> [Exercise requirements]:
Begin with the first line of the entries below and reproduce each line exactly, ending with the line that holds "then Ok Paused".
----- Extracted material -----
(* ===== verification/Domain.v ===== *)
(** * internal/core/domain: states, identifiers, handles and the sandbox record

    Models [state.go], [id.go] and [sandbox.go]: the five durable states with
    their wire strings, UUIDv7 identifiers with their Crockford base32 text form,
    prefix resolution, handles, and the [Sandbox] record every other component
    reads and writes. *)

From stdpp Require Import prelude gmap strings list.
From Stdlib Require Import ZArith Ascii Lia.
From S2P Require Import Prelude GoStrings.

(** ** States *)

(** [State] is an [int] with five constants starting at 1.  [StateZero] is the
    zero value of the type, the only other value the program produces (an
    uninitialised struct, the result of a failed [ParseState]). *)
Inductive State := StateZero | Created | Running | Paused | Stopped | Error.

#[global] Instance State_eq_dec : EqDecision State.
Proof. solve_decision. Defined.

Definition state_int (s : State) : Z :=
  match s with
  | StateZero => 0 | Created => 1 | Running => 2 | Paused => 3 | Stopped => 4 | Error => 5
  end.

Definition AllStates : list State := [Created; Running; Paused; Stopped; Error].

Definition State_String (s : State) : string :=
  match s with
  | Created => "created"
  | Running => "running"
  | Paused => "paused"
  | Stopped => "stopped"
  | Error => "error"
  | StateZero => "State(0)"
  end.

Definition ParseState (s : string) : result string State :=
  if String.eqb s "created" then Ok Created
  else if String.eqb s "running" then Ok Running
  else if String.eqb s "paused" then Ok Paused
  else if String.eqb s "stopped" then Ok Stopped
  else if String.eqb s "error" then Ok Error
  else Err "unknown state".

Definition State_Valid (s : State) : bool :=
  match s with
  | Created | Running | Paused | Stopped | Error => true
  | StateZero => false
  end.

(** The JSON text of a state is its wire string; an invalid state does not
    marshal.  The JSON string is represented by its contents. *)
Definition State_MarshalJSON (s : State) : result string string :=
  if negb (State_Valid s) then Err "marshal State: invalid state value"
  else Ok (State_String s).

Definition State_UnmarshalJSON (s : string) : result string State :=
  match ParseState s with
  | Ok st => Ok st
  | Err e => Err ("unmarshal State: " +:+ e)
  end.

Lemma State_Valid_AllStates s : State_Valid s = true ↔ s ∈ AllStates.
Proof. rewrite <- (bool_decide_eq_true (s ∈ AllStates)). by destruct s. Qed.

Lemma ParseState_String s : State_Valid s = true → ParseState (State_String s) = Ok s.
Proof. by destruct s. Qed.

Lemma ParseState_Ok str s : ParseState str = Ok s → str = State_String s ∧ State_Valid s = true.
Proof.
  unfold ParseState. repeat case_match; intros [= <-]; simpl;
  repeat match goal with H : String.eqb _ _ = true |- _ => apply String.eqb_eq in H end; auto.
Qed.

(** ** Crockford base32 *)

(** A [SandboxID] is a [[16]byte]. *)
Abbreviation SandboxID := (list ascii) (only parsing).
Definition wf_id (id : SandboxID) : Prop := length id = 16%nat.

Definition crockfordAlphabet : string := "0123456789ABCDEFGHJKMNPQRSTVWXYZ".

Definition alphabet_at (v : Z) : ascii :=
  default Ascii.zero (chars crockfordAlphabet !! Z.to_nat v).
-----
> [Result of this task]:
(* ===== verification/Domain.v ===== *)
(** * internal/core/domain: states, identifiers, handles and the sandbox record

    Models [state.go], [id.go] and [sandbox.go]: the five durable states with
    their wire strings, UUIDv7 identifiers with their Crockford base32 text form,
    prefix resolution, handles, and the [Sandbox] record every other component
    reads and writes. *)

From stdpp Require Import prelude gmap strings list.
From Stdlib Require Import ZArith Ascii Lia.
From S2P Require Import Prelude GoStrings.

(** ** States *)

(** [State] is an [int] with five constants starting at 1.  [StateZero] is the
    zero value of the type, the only other value the program produces (an
    uninitialised struct, the result of a failed [ParseState]). *)
Inductive State := StateZero | Created | Running | Paused | Stopped | Error.

#[global] Instance State_eq_dec : EqDecision State.
Proof. solve_decision. Defined.

Definition state_int (s : State) : Z :=
  match s with
  | StateZero => 0 | Created => 1 | Running => 2 | Paused => 3 | Stopped => 4 | Error => 5
  end.

Definition AllStates : list State := [Created; Running; Paused; Stopped; Error].

Definition State_String (s : State) : string :=
  match s with
  | Created => "created"
  | Running => "running"
  | Paused => "paused"
  | Stopped => "stopped"
  | Error => "error"
  | StateZero => "State(0)"
  end.

Definition ParseState (s : string) : result string State :=
  if String.eqb s "created" then Ok Created
  else if String.eqb s "running" then Ok Running
  else if String.eqb s "paused" then Ok Paused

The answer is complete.